- Opening Delimiter -

(** [?] on an [io::Result] in a function that returns [OpenError] *)
Definition lift_io {A} (m : IO ErrorKind A) : IO OpenError A := io_map_err OE_Io m.

Definition META_NAME : str := lit "meta".
Definition META_TMP : str := lit "meta.tmp".

Inductive Copy := Copy_A | Copy_B.

#[global] Instance Copy_eq_dec : EqDecision Copy.
Proof. solve_decision. Defined.

Definition Copy_as_u8 (c : Copy) : Z := match c with Copy_A => 0 | Copy_B => 1 end.

Definition Copy_block (c : Copy) : Z :=
  match c with Copy_A => 0 | Copy_B => META_COPY_B_AT / BLOCK end.

Definition other_copy (c : Copy) : Copy := match c with Copy_A => Copy_B | Copy_B => Copy_A end.

Section WithCrc.
Context {C : Crc32c}.

(** The match of [MetaFile::choose] on the two decoded copies. *)
Definition choose_copies (a b : option Meta) : res OpenError (Meta * option Copy) :=
  match a, b with
  | Some a, Some b =>
      if decide (a = b) then Ok (a, None)
      else if m_seq a =? m_seq b then Err OE_MetaLost
      else if m_seq b <? m_seq a then Ok (a, Some Copy_B)
      else Ok (b, Some Copy_A)
  | Some a, None => Ok (a, Some Copy_B)
  | None, Some b => Ok (b, Some Copy_A)
  | None, None => Err OE_MetaLost
  end.

(** [MetaFile::read] *)
Definition MetaFile_read (self : BlockFile) (copy : Copy) : IO ErrorKind (option Meta) :=
  let! buf := read_blocks self (Copy_block copy) (1 * BLOCK) in
  io_expect (Meta_decode buf (Copy_as_u8 copy)).
(** *** Encoding a batch's records *)

Context {L : Crc32cLaws C}.

(** [records_at bytes at_ rs]: the slots of [bytes] from [at_] on hold [rs]. *)
Definition records_at (bytes : list byte) (at_ : Z) (rs : list PRecord) : Prop :=
  ∀ i r, rs !! i = Some r →
    PRecord_decode (slice bytes ((at_ + Z.of_nat i) * RECORD_SIZE) (len bytes)) =
      Some (Slot_Valid r).

Lemma encode_records_spec kept at_ bytes :
  Forall wf_record kept → 0 ≤ at_ → (at_ + len kept) * RECORD_SIZE ≤ len bytes →
  ∃ out, encode_records kept at_ bytes = Some out ∧ len out = len bytes ∧
    records_at out at_ kept ∧
    (∀ x y, 0 ≤ x → y ≤ at_ * RECORD_SIZE → slice out x y = slice bytes x y) ∧
    (∀ x y, (at_ + len kept) * RECORD_SIZE ≤ x → y ≤ len bytes →
      slice out x y = slice bytes x y).
Proof.
  revert at_ bytes. induction kept as [|r kept IH]; intros at_ bytes Hwf Ha Hl.
  { exists bytes. split_and!; try done. }
  apply Forall_cons_iff in Hwf as [Hr Hwf]. rewrite len_cons in Hl. cbn [encode_records].
  pose proof (len_nonneg kept).
  assert (0 ≤ at_ * RECORD_SIZE) by (unfold RECORD_SIZE; lia).
  rewrite slice_checked_ok by (unfold RECORD_SIZE in *; lia). cbn [mbind option_bind].
  set (tail := slice bytes (at_ * RECORD_SIZE) (len bytes)).
  assert (len tail = len bytes - at_ * RECORD_SIZE) as Ht
    by (apply len_slice; unfold RECORD_SIZE in *; lia).
  destruct (PRecord_encode_spec r tail Hr) as (tail' & He & Hlt & Hd & Hrest);
    [unfold RECORD_SIZE in *; lia|].
  rewrite He. cbn [mbind option_bind].
  destruct (copy_from_slice_written bytes (at_ * RECORD_SIZE) tail') as (b1 & Hc & W1 & W2 & W3);
    [lia|lia|].
  rewrite Hc. cbn [mbind option_bind].
  assert (slice b1 (at_ * RECORD_SIZE) (len b1) = tail') as Hb1.
  { etrans; [|exact W2]. f_equal. lia. }
  destruct (IH (at_ + 1) b1 Hwf) as (out & Ho & Hlo & Hrec & Hlow & Hhigh);
    [lia|unfold RECORD_SIZE in *; lia|].
  exists out. split; [done|]. split; [lia|]. split_and!.
  - intros [|i] r' Hi; cbn in Hi.
    + injection Hi as <-. rewrite Z.add_0_r.
      assert (slice out (at_ * RECORD_SIZE) (at_ * RECORD_SIZE + RECORD_SIZE) =
              slice tail' 0 RECORD_SIZE) as E.
      { rewrite Hlow by (unfold RECORD_SIZE in *; lia). rewrite <- Hb1.
        rewrite slice_slice by (unfold RECORD_SIZE in *; lia). f_equal; lia. }
      rewrite <- (PRecord_decode_prefix _ RECORD_SIZE).
      2:{ rewrite len_slice; unfold RECORD_SIZE in *; lia. }
      rewrite slice_slice by (unfold RECORD_SIZE in *; lia).
      rewrite Z.add_0_r, E. rewrite PRecord_decode_prefix by (unfold RECORD_SIZE in *; lia).
      done.
    + replace (at_ + Z.of_nat (S i)) with (at_ + 1 + Z.of_nat i) by lia. by apply Hrec.
  - intros x y Hx Hy. rewrite Hlow by (unfold RECORD_SIZE in *; lia). apply W3; [lia|].
    left. lia.
  - intros x y Hx Hy. rewrite len_cons in Hx. rewrite Hhigh by lia.
    destruct (decide (y ≤ x)) as [|Hxy].
    { unfold slice. by replace (Z.to_nat (y - x)) with 0%nat by lia. }
    transitivity (slice tail' (x - at_ * RECORD_SIZE) (y - at_ * RECORD_SIZE)).
    + rewrite <- Hb1, slice_slice by (unfold RECORD_SIZE in *; lia). f_equal; lia.
    + rewrite Hrest by (unfold RECORD_SIZE in *; lia). unfold tail.
      rewrite slice_slice by (unfold RECORD_SIZE in *; lia). f_equal; lia.
Qed.
(* ===== verification/Commit.v ===== *)
(** * Commits (crates/moonpool-journal/src/journal.rs, "writes")

    [Journal_commit] is the whole handler: its checks before anything is
    written, the metainfo-only path, [prepare], [segment_for] with its rolls
    onto a spare or a new segment, [place], [write_protocol] with both
    durability modes, the index following the disk, and [after_commit].

    Arithmetic the code does on [u64] without a check wraps ([wrap64]), as in
    a release build. *)

From S2P Require Import Prelude Crc Format Names Storage JournalIo MetaFile Batch Index.
From S2P Require Import Segment Recover Journal.

(** [struct Prepared]: a batch encoded *)
Record Prepared := mkPrepared {
  p_seq : Z;
  p_entries : list byte;
  p_records : list byte;
  p_decoded : list PRecord;
  p_persist_at : Z;
  p_entry_at : Z;
}.

Definition SYNC_ATTEMPTS : nat := 3.

Section WithCrc.
Context {C : Crc32c}.

(** The batch number [prepare] takes: the next of this generation. *)
Definition next_seq (last_batch generation : Z) : Z :=
  if generation_of last_batch =? generation then wrap64 (last_batch + 1)
  else first_batch_of generation.

Definition flags_of (d : Durability) : Z :=
  match d with Ordered => FLAG_ORDERED | Batched => 0 end.

(** What [prepare] takes from a write: kind, position, id and payload. *)
Definition write_parts (w : Write) : Kind * Z * Id * list byte :=
  match w with
  | Write_Put position id payload => (Kind_Put, position, id, payload)
  | Write_Clear start end_ => (Kind_Clear, start, clear_id end_, [])
  end.

(** The encoding loop of [prepare], from the write number [index] on. *)
Fixpoint lay_out (flags count seq tag index : Z) (writes : list Write)
    (entries : list byte) (start : Z) (decoded : list PRecord) :
    res CommitError (list byte * Z * list PRecord) :=
  match writes with
  | [] => Ok (entries, start, decoded)
  | write :: writes =>
      let '(kind, position, id, payload) := write_parts write in
      let l := len payload in
      if 2 ^ 32 - 1 <? l then Err CE_BatchTooLarge else
      let header := mkEntryHeader kind flags index count seq position id l tag in
      let? tail := expect (slice_checked entries start (len entries)) in
      let? encoded := expect (EntryHeader_encode header payload tail) in
      let '(entry_crc, tail) := encoded in
      let? entries := expect (copy_from_slice entries start tail) in
      if 2 ^ 32 - 1 <? start then Err CE_BatchTooLarge else
      let record := mkPRecord kind flags index count seq position id start l entry_crc in
      lay_out flags count seq tag (index + 1) writes entries (start + footprint l)
        (decoded ++ [record])
  end.

(** [Journal::prepare] *)
Definition prepare (j : Journal) (batch : Batch) : res CommitError Prepared :=
  let seq := next_seq (j_last_batch j) (j_generation j) in
  if negb (j_last_batch j <? seq) then Panic else
  let count := len (b_writes batch) in
  if 2 ^ 16 - 1 <? count then Err CE_BatchTooLarge else
  let flags := flags_of (c_durability (j_config j)) in
  match sum_footprints 0 (map payload_len (b_writes batch)) with
  | None => Err CE_BatchTooLarge
  | Some footprint =>
      let entries := block_buf (align_up footprint BLOCK) in
      let? '(entries, start, decoded) :=
        lay_out flags count seq (j_tag j) 0 (b_writes batch) entries 0 [] in
      if negb (start =? footprint) then Panic else
      let records := block_buf (blocks_for (len decoded) * BLOCK) in
      let g := c_geometry (j_config j) in
      if negb (blocks_for (len decoded) <=? persist_blocks g) then Panic else
      if negb (len entries <=? entry_blocks g * BLOCK) then Panic else
      Ok (mkPrepared seq entries records decoded 0 0)
  end.

(** The loop of [Prepared::place], from the slot number [slot] on. *)
Fixpoint place_records (entry_at slot : Z) (decoded : list PRecord) (records : list byte) :
    option (list PRecord * list byte) :=
  match decoded with
  | [] => Some ([], records)
  | r :: decoded =>
      let offset := entry_at + r_offset r in
      if 2 ^ 32 - 1 <? offset then None else
      let r := mkPRecord (r_kind r) (r_flags r) (r_index r) (r_count r) (r_batch r)
                 (r_position r) (r_id r) offset (r_len r) (r_entry_crc r) in
      let* tail := slice_checked records (slot * RECORD_SIZE) (len records) in
      let* tail := PRecord_encode r tail in
      let* records := copy_from_slice records (slot * RECORD_SIZE) tail in
      let* '(placed, records) := place_records entry_at (slot + 1) decoded records in
      Some (r :: placed, records)
  end.

(** [Prepared::place] *)
Definition place (p : Prepared) (persist_at entry_at : Z) : option Prepared :=
  if (persist_at mod BLOCK =? 0) && (entry_at mod BLOCK =? 0) then
    let* '(decoded, records) := place_records entry_at 0 (p_decoded p) (p_records p) in
    Some (mkPrepared (p_seq p) (p_entries p) records decoded persist_at entry_at)
  else None.

(** [OpenError] as the [io::Error] of a failed roll *)
Definition roll_error (e : OpenError) : CommitError :=
  CE_Io (match e with OE_Io e => e | _ => OtherKind end) Durable_No.

Definition next_segment (j : Journal) (spare : option str) (seq : Z) : IO OpenError Segment :=
  match spare with
  | Some spare =>
      Segment_adopt (j_dir j) spare
        (mkSegmentHeader (j_id j) seq (j_last_batch j) (c_geometry (j_config j)))
  | None =>
      Segment_create (j_dir j) (j_id j) seq (j_last_batch j) (c_geometry (j_config j))
  end.

(** [Journal::segment_for] *)
Definition segment_for (p : Prepared) : JM CommitError nat :=
  let& j := jm_get in
  let fits := match last (j_segments j) with
              | Some s => Segment_fits s (len (p_records p) / BLOCK) (len (p_entries p))
              | None => false
              end in
  (if fits then jm_ret tt else
   let spare := j_spare j in
   jm_modify (set_spare None (j_spares_named j)) ;&
   let& segment := jm_poison roll_error (jm_io (next_segment j spare (p_seq p))) in
   jm_assert (s_first_batch segment =? p_seq p) ;&
   jm_modify (set_segments (j_segments j ++ [segment])) ;&
   let rolls := j_rolls j in
   jm_modify (set_rolls
     match spare with
     | Some _ => mkRolls (wrap64 (onto_spare rolls + 1)) (created rolls)
     | None => mkRolls (onto_spare rolls) (wrap64 (created rolls + 1))
     end)) ;&
  let& j := jm_get in
  jm_ret (length (j_segments j) - 1)%nat.

(** [Journal::in_flight]: the regions the batch will write *)
Fixpoint in_flight (path : str) (persist_at index : Z) (decoded : list PRecord) :
    list LayoutRegion :=
  match decoded with
  | [] => []
  | r :: decoded =>
      (if decide (r_kind r = Kind_Put) then
         [record_region path (persist_at + slot_offset index) (r_position r);
          entry_region path (r_offset r) (r_len r) (r_position r)]
       else []) ++ in_flight path persist_at (index + 1) decoded
  end.

(** [sync_batch]: [more] attempts after this one *)
Fixpoint sync_batch (more : nat) (s : Segment) (p : Prepared) : IO ErrorKind () :=
  io_try (Segment_sync s) (fun r =>
    match r with
    | inl _ => io_ret tt
    | inr error =>
        match more with
        | O => io_err error
        | S more =>
            Segment_write s (p_entry_at p) (p_entries p) ;!
            Segment_write s (p_persist_at p) (p_records p) ;!
            sync_batch more s p
        end
    end).

(** [write_protocol] *)
Definition write_protocol (s : Segment) (meta_file : BlockFile) (p : Prepared)
    (meta : option Meta) (ordered : bool) : IO (ErrorKind * Durable) () :=
  let no := io_map_err (A := ()) (fun e => (e, Durable_No)) in
  let unknown := io_map_err (A := ()) (fun e => (e, Durable_Unknown)) in
  (if ordered then
     no (Segment_write_durable s (p_entry_at p) (p_entries p)) ;!
     unknown (Segment_write_durable s (p_persist_at p) (p_records p))
   else
     no (Segment_write s (p_entry_at p) (p_entries p)) ;!
     unknown (Segment_write s (p_persist_at p) (p_records p)) ;!
     unknown (sync_batch (SYNC_ATTEMPTS - 1) s p)) ;!
  match meta with
  | Some meta => unknown (MetaFile_update meta_file meta)
  | None => io_ret tt
  end.

(** The operations a durable batch applies to the index. *)
Fixpoint batch_ops (first_batch persist_at index : Z) (decoded : list PRecord)
    (writes : list Write) : list Op :=
  match decoded, writes with
  | r :: decoded, w :: writes =>
      match w with
      | Write_Put position _ _ =>
          Op_Put position (mkLocated first_batch (persist_at + slot_offset index)
            (r_offset r) (r_len r) (r_entry_crc r) (r_id r) (r_batch r) index (r_count r)
            (r_flags r) false)
      | Write_Clear start end_ => Op_Clear start end_
      end :: batch_ops first_batch persist_at (index + 1) decoded writes
  | _, _ => []
  end.

(** [Journal::next_spare_name] *)
Definition next_spare_name {E} : JM E str :=
  let& j := jm_get in
  jm_modify (set_spare (j_spare j) ((j_spares_named j + 1) mod 2 ^ 32)) ;&
  jm_ret (spare_name (j_generation j) (j_spares_named j)).

(** The loop of [remove_dead_segments]; [fuel] exceeds the segments *)
Fixpoint remove_dead_from (fuel : nat) (removed : Z) : JM ErrorKind Z :=
  let& j := jm_get in
  match j_segments j with
  | s :: (_ :: _) as rest =>
      if s_live s =? 0 then
        match fuel with
        | O => fun j w => (Panic, j, w)
        | S fuel =>
            let path := path_in (j_dir j) (s_name s) in
            match j_spare j with
            | None =>
                let& name := next_spare_name in
                jm_io (rename path (path_in (j_dir j) name)) ;&
                jm_io (sync_dir (j_dir j)) ;&
                jm_modify (fun j => set_spare (Some name) (j_spares_named j) j)
            | Some _ =>
                jm_io (delete_ path) ;&
                jm_io (sync_dir (j_dir j))
            end ;&
            jm_modify (fun j => set_segments (tail (j_segments j)) j) ;&
            remove_dead_from fuel (removed + 1)
        end
      else jm_ret removed
  | _ => jm_ret removed
  end.

Definition remove_dead_segments : JM ErrorKind Z :=
  let& j := jm_get in remove_dead_from (length (j_segments j)) 0.

(** [self.drop_below_floor()] and [self.assert_invariants()] *)
Definition jm_drop_below_floor {E} : JM E () :=
  let& j := jm_get in
  let& '(segs, idx) := jm_expect
    (drop_below_floor (m_floor (j_meta j)) (j_segments j) (j_index j)) in
  jm_modify (set_index segs idx).

Definition jm_assert_invariants {E} : JM E () :=
  let& j := jm_get in
  jm_assert (assert_invariants (j_segments j) (j_index j) (m_floor (j_meta j))
               (m_bytes (j_meta j))).

(** [Journal::after_commit] *)
Definition after_commit : JM CommitError () :=
  jm_drop_below_floor ;&
  jm_poison (fun e => CE_Io e Durable_Unknown) remove_dead_segments ;&
  jm_assert_invariants.

(** [Journal::write_meta_only] *)
Definition write_meta_only (meta : Meta) : JM CommitError () :=
  let& j := jm_get in
  jm_poison (fun e => CE_Io e Durable_Unknown) (jm_io (MetaFile_update (j_meta_file j) meta)).

(** The first put below the floor. *)
Fixpoint below_floor (floor : Z) (writes : list Write) : option Z :=
  match writes with
  | [] => None
  | Write_Put position _ _ :: writes =>
      if position <? floor then Some position else below_floor floor writes
  | Write_Clear _ _ :: writes => below_floor floor writes
  end.

(** The floor and the metainfo a batch leads to. *)
Definition next_floor (j : Journal) (b : Batch) : Z :=
  match b_floor b with
  | None => m_floor (j_meta j)
  | Some f => Z.max f (m_floor (j_meta j))
  end.

Definition next_meta (j : Journal) (b : Batch) : Meta :=
  let m := j_meta j in
  mkMeta (wrap64 (m_seq m + 1)) (m_journal m) (next_floor j b) (j_last_batch j)
    (m_open_generation m) (m_open_last m) (m_geometry m)
    (match b_meta b with Some bytes => bytes | None => m_bytes m end).

Definition meta_changes (j : Journal) (b : Batch) : bool :=
  bool_decide (is_Some (b_meta b)) || negb (next_floor j b =? m_floor (j_meta j)).

(** The part of [commit] that writes: the batch is not empty and fits. *)
Definition commit_writes (b : Batch) : JM CommitError () :=
  let& j := jm_get in
  let next_meta := next_meta j b in
  let meta_changes := meta_changes j b in
  let& prepared := (fun j w => (prepare j b, j, w)) in
  let& at_ := segment_for prepared in
  let& j := jm_get in
  let& segment := jm_expect (j_segments j !! at_) in
  let& prepared := jm_expect (place prepared (s_persist_next segment) (s_entry_next segment)) in
  publish_regions (in_flight (path_in (j_dir j) (s_name segment)) (p_persist_at prepared) 0
                     (p_decoded prepared)) ;&
  let ordered := bool_decide (c_durability (j_config j) = Ordered) in
  jm_poison (fun x => CE_Io x.1 x.2)
    (jm_io (write_protocol segment (j_meta_file j) prepared
              (if meta_changes then Some next_meta else None) ordered)) ;&
  let segment' := set_cursors segment (p_persist_at prepared + len (p_records prepared))
                    (p_entry_at prepared + len (p_entries prepared)) in
  jm_modify (set_segments (<[at_ := segment']> (j_segments j))) ;&
  let& j := jm_get in
  let& '(segs, idx) := jm_expect
    (apply_ops (j_segments j) (j_index j)
       (batch_ops (s_first_batch segment) (p_persist_at prepared) 0 (p_decoded prepared)
          (b_writes b))) in
  jm_modify (set_index segs idx) ;&
  jm_modify (set_last (p_seq prepared) None) ;&
  (if meta_changes then jm_modify (set_meta next_meta) else jm_ret tt) ;&
  (fun j w =>
     let '(committed, j, w) := after_commit j w in
     match committed with
     | Panic => (Panic, j, w)
     | _ => let '(r, j, w) := publish_regions [] j w in
            match r with Ok _ => (committed, j, w) | _ => (r, j, w) end
     end).

(** [Journal::commit] *)
Definition Journal_commit (b : Batch) : JM CommitError () :=
  let& j := jm_get in
  if j_poisoned j then jm_err CE_Poisoned else
  let floor := next_floor j b in
  match below_floor floor (b_writes b) with
  | Some position => jm_err (CE_BelowFloor position floor)
  | None =>
      match b_meta b with
      | Some meta => if META_MAX <? len meta then jm_err (CE_MetaTooLarge (len meta)) else jm_ret tt
      | None => jm_ret tt
      end ;&
      if negb (Batch_fits b (c_geometry (j_config j))) then jm_err CE_BatchTooLarge else
      if bool_decide (b_writes b = []) then
        if meta_changes j b then
          write_meta_only (next_meta j b) ;&
          jm_modify (set_meta (next_meta j b)) ;&
          after_commit
        else jm_ret tt
      else commit_writes b
  end.
End WithCrc.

- Closing Delimiter -

(Task item)
Retype word for word everything in the listing above from the line that holds "- intros x y Hx Hy. rewrite len_cons" down to the line that holds "(** The encoding". Keep both end lines and leave out the rest.

(Response to this exercise)
  - intros x y Hx Hy. rewrite len_cons in Hx. rewrite Hhigh by lia.
    destruct (decide (y ≤ x)) as [|Hxy].
    { unfold slice. by replace (Z.to_nat (y - x)) with 0%nat by lia. }
    transitivity (slice tail' (x - at_ * RECORD_SIZE) (y - at_ * RECORD_SIZE)).
    + rewrite <- Hb1, slice_slice by (unfold RECORD_SIZE in *; lia). f_equal; lia.
    + rewrite Hrest by (unfold RECORD_SIZE in *; lia). unfold tail.
      rewrite slice_slice by (unfold RECORD_SIZE in *; lia). f_equal; lia.
Qed.
(* ===== verification/Commit.v ===== *)
(** * Commits (crates/moonpool-journal/src/journal.rs, "writes")

    [Journal_commit] is the whole handler: its checks before anything is
    written, the metainfo-only path, [prepare], [segment_for] with its rolls
    onto a spare or a new segment, [place], [write_protocol] with both
    durability modes, the index following the disk, and [after_commit].

    Arithmetic the code does on [u64] without a check wraps ([wrap64]), as in
    a release build. *)

From S2P Require Import Prelude Crc Format Names Storage JournalIo MetaFile Batch Index.
From S2P Require Import Segment Recover Journal.

(** [struct Prepared]: a batch encoded *)
Record Prepared := mkPrepared {
  p_seq : Z;
  p_entries : list byte;
  p_records : list byte;
  p_decoded : list PRecord;
  p_persist_at : Z;
  p_entry_at : Z;
}.

Definition SYNC_ATTEMPTS : nat := 3.

Section WithCrc.
Context {C : Crc32c}.

(** The batch number [prepare] takes: the next of this generation. *)
Definition next_seq (last_batch generation : Z) : Z :=
  if generation_of last_batch =? generation then wrap64 (last_batch + 1)
  else first_batch_of generation.

Definition flags_of (d : Durability) : Z :=
  match d with Ordered => FLAG_ORDERED | Batched => 0 end.

(** What [prepare] takes from a write: kind, position, id and payload. *)
Definition write_parts (w : Write) : Kind * Z * Id * list byte :=
  match w with
  | Write_Put position id payload => (Kind_Put, position, id, payload)
  | Write_Clear start end_ => (Kind_Clear, start, clear_id end_, [])
  end.

(** The encoding loop of [prepare], from the write number [index] on. *)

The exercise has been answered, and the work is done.